(* ===== verification/Ksym.v ===== *)
(** * Binary search and the kernel's symbol table

    Models [kernel/lib/bsearch.c] and [kernel/ksym.c].  [bsearch] is a function of the
    comparison of the key with the element at an address.  The symbol table is a list of
    addresses and string indices at the address [tbl] of memory; a pointer into the
    table is an address. *)

From S2P Require Import Prelude.

(** ** [bsearch] *)

Section bsearch.
Context {S : Type}.
(** [( *compar)(key, p)] for the key of the search. *)
Variable compar : Z -> M S Z.
Variable size : Z.

Fixpoint bsearch_loop (fuel : nat) (base lim : Z) : M S Z :=
  if negb (lim =? 0) then
    match fuel with
    | O => fuel_out
    | Datatypes.S fuel' =>
        let p := base + Z.shiftr lim 1 * size in
        cmp ← compar p;
        if cmp =? 0 then mret p
        else if cmp >? 0 then bsearch_loop fuel' (p + size) (Z.shiftr (lim - 1) 1)
        else bsearch_loop fuel' base (Z.shiftr lim 1)
    end
  else mret NULL.

(** [lim] has 32 bits and is halved by each turn. *)
Definition bsearch (base0 nmemb : Z) : M S Z := bsearch_loop 32 base0 nmemb.
End bsearch.

(** ** The symbol table *)

Definition KSYM_MAGIC : Z := 41675.

(** Memory of words, and the variables of the file. *)
Record ksyms := mk_ksyms {
  words : gmap Z Z;
  ksym_count : Z;
  ksym_tbl : Z;
  ksym_strings : Z;
  prev_index : Z;
}.

Definition load (p : Z) : M ksyms Z := fun k => match words k !! p with Some w => Done (w, k) | None => Fault end.
Definition set_table (count tbl strings : Z) : M ksyms unit :=
  modify (fun k => mk_ksyms (words k) count tbl strings (prev_index k)).
Definition set_prev (i : Z) : M ksyms unit :=
  modify (fun k => mk_ksyms (words k) (ksym_count k) (ksym_tbl k) (ksym_strings k) i).

(** [sizeof(ksym_t)] and the fields of the symbol at [p]. *)
Definition sizeof_ksym : Z := 8.
Definition sym_addr (p : Z) : M ksyms Z := load p.
Definition sym_strid (p : Z) : M ksyms Z := load (p + 4).

(** [symtab_start] is a symbol of the linker; [_sym_tbl] and [_sym_strings] are the static
    arrays of the file. *)
Definition ksym_init (symtab_start _sym_tbl _sym_strings : Z) : M ksyms unit :=
  magic ← load symtab_start;
  if magic =? KSYM_MAGIC then
    count ← load (symtab_start + 4);
    set_table (s32 count) (symtab_start + 8) (symtab_start + 8 + s32 count * sizeof_ksym)
  else set_table 1 _sym_tbl _sym_strings.

Definition ksym_total : M ksyms Z := gets ksym_count.

Definition cmp_key (addr p1 : Z) : M ksyms Z :=
  tbl ← gets ksym_tbl;
  total ← ksym_total;
  if p1 =? tbl + (total - 1) * sizeof_ksym then mret 0
  else
    a ← sym_addr p1;
    hit ← (if addr >=? a then (b ← sym_addr (p1 + sizeof_ksym); mret (addr <? b)) else mret false);
    if (hit : bool) then mret 0
    else mret (s32 (addr - a)).

Definition ksym_lookup (addr : Z) : M ksyms Z :=
  tbl ← gets ksym_tbl;
  count ← ksym_total;
  prev ← gets prev_index;
  a ← sym_addr (tbl + prev * sizeof_ksym);
  found ← (if a <? addr then
             bsearch (cmp_key addr) sizeof_ksym (tbl + prev * sizeof_ksym) (count - prev)
           else bsearch (cmp_key addr) sizeof_ksym tbl count);
  if found =? NULL then mret (-1)
  else
    let i := (found - tbl) / sizeof_ksym in
    set_prev i;;
    mret i.

(** The address of the name. *)
Definition ksym_id2name (symid : Z) : M ksyms Z :=
  tbl ← gets ksym_tbl;
  strings ← gets ksym_strings;
  strid ← sym_strid (tbl + symid * sizeof_ksym);
  mret (strings + s32 strid).

Definition ksym_id2addr (symid : Z) : M ksyms Z :=
  tbl ← gets ksym_tbl; sym_addr (tbl + symid * sizeof_ksym).

(** ** [bsearch]: correctness *)

(** The first element that is compared is equal to the key. *)
Lemma bsearch_loop_hit {S} (compar : Z -> M S Z) size fuel base lim s : lim <> 0 ->
  compar (base + Z.shiftr lim 1 * size) s = Done (0, s) ->
  bsearch_loop compar size (Datatypes.S fuel) base lim s = Done (base + Z.shiftr lim 1 * size, s).
Proof.
  intros Hl Hc. cbn [bsearch_loop]. destruct (Z.eqb_spec lim 0); [done|]. cbn [negb]. by rewrite (bind_Done _ _ _ _ _ Hc).
Qed.

Lemma bsearch_loop_left {S} (compar : Z -> M S Z) size fuel base lim c s : lim <> 0 ->
  compar (base + Z.shiftr lim 1 * size) s = Done (c, s) -> c < 0 ->
  bsearch_loop compar size (Datatypes.S fuel) base lim s = bsearch_loop compar size fuel base (Z.shiftr lim 1) s.
Proof.
  intros Hl Hc Hn. cbn [bsearch_loop]. destruct (Z.eqb_spec lim 0); [done|]. cbn [negb]. rewrite (bind_Done _ _ _ _ _ Hc).
  destruct (Z.eqb_spec c 0); [lia|]. by destruct (Z.gtb_spec c 0); [lia|].
Qed.

Section bsearch_props.
Context {S : Type}.
Variable compar : Z -> M S Z.
Variable size : Z.
Variable base0 : Z.
Variable s : S.

(** The comparison with element [i] is [c i]. *)
Variable c : Z -> Z.
Variable n : Z.
Hypothesis compar_ok : forall i, 0 <= i < n -> compar (base0 + i * size) s = Done (c i, s).
Hypothesis fits : n < u32_modulus.

Lemma shiftr1 x : Z.shiftr x 1 = x / 2.
Proof. rewrite Z.shiftr_div_pow2 by lia. done. Qed.

(** The loop looks at elements [lo] to [lo + lim]: it finds one that is equal to the key,
    or none, when all to the left are smaller and all to the right larger, or when the
    elements that were compared say so. *)
Lemma bsearch_loop_ok (P : Z -> Prop) fuel : forall lo lim, 0 <= lo -> 0 <= lim -> lo + lim <= n -> lim < 2 ^ Z.of_nat fuel ->
  (forall i, P i -> lo <= i < lo + lim) ->
  (forall i j, lo <= i < lo + lim -> P j -> c i > 0 -> i < j) ->
  (forall i j, lo <= i < lo + lim -> P j -> c i < 0 -> j < i) ->
  (exists i, bsearch_loop compar size fuel (base0 + lo * size) lim s = Done (base0 + i * size, s) /\ lo <= i < lo + lim /\ c i = 0) \/
  (bsearch_loop compar size fuel (base0 + lo * size) lim s = Done (NULL, s) /\ forall i, ~ P i).
Proof.
  induction fuel as [|fuel IH]; intros lo lim Hlo Hlim Hn Hf HP Hgt Hlt; cbn [bsearch_loop].
  - assert (lim = 0) as -> by (simpl in Hf; lia). right. split; [done|]. intros i Hi. specialize (HP i Hi). lia.
  - destruct (Z.eqb_spec lim 0) as [->|Hl]; cbn [negb]; [right; split; [done|]; intros i Hi; specialize (HP i Hi); lia|].
    rewrite !shiftr1. pose proof (Z.div_mod lim 2 ltac:(lia)) as Hd. pose proof (Z.mod_pos_bound lim 2 ltac:(lia)) as Hm.
    rewrite Nat2Z.inj_succ, Z.pow_succ_r in Hf by lia.
    set (h := lim / 2) in *. replace (base0 + lo * size + h * size) with (base0 + (lo + h) * size) by lia.
    rewrite (bind_Done _ _ _ _ _ (compar_ok (lo + h) ltac:(lia))).
    destruct (Z.eqb_spec (c (lo + h)) 0) as [Hz|Hz]; [left; exists (lo + h); split; [done|split; [lia|done]]|].
    destruct (Z.gtb_spec (c (lo + h)) 0) as [Hg|Hg].
    + assert (Hh : (lim - 1) / 2 = lim - 1 - h).
      { pose proof (Z.div_mod (lim - 1) 2 ltac:(lia)). pose proof (Z.mod_pos_bound (lim - 1) 2 ltac:(lia)). lia. }
      replace (base0 + (lo + h) * size + size) with (base0 + (lo + h + 1) * size) by lia. rewrite Hh.
      destruct (IH (lo + h + 1) (lim - 1 - h)) as [(i & E & Hi & Hc)|[E Hno]]; [lia|lia|lia|lia|..].
      * intros i Hi. pose proof (HP i Hi). pose proof (Hgt (lo + h) i ltac:(lia) Hi ltac:(lia)). lia.
      * intros i j Hi. apply Hgt. lia.
      * intros i j Hi. apply Hlt. lia.
      * left. exists i. split; [done|split; [lia|done]].
      * by right.
    + destruct (IH lo h) as [(i & E & Hi & Hc)|[E Hno]]; [lia|lia|lia|lia|..].
      * intros i Hi. pose proof (HP i Hi). pose proof (Hlt (lo + h) i ltac:(lia) Hi ltac:(lia)). lia.
      * intros i j Hi. apply Hgt. lia.
      * intros i j Hi. apply Hlt. lia.
      * left. exists i. split; [done|split; [lia|done]].
      * by right.
Qed.
End bsearch_props.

**What to do:** Reproduce only the lines above spanning from the line containing "Datatypes.S fuel' =>" through the line containing "Definition sym_strid (p", word for word.

**Solution below:**
    | Datatypes.S fuel' =>
        let p := base + Z.shiftr lim 1 * size in
        cmp ← compar p;
        if cmp =? 0 then mret p
        else if cmp >? 0 then bsearch_loop fuel' (p + size) (Z.shiftr (lim - 1) 1)
        else bsearch_loop fuel' base (Z.shiftr lim 1)
    end
  else mret NULL.

(** [lim] has 32 bits and is halved by each turn. *)
Definition bsearch (base0 nmemb : Z) : M S Z := bsearch_loop 32 base0 nmemb.
End bsearch.

(** ** The symbol table *)

Definition KSYM_MAGIC : Z := 41675.

(** Memory of words, and the variables of the file. *)
Record ksyms := mk_ksyms {
  words : gmap Z Z;
  ksym_count : Z;
  ksym_tbl : Z;
  ksym_strings : Z;
  prev_index : Z;
}.

Definition load (p : Z) : M ksyms Z := fun k => match words k !! p with Some w => Done (w, k) | None => Fault end.
Definition set_table (count tbl strings : Z) : M ksyms unit :=
  modify (fun k => mk_ksyms (words k) count tbl strings (prev_index k)).
Definition set_prev (i : Z) : M ksyms unit :=
  modify (fun k => mk_ksyms (words k) (ksym_count k) (ksym_tbl k) (ksym_strings k) i).

(** [sizeof(ksym_t)] and the fields of the symbol at [p]. *)
Definition sizeof_ksym : Z := 8.
Definition sym_addr (p : Z) : M ksyms Z := load p.
Definition sym_strid (p : Z) : M ksyms Z := load (p + 4).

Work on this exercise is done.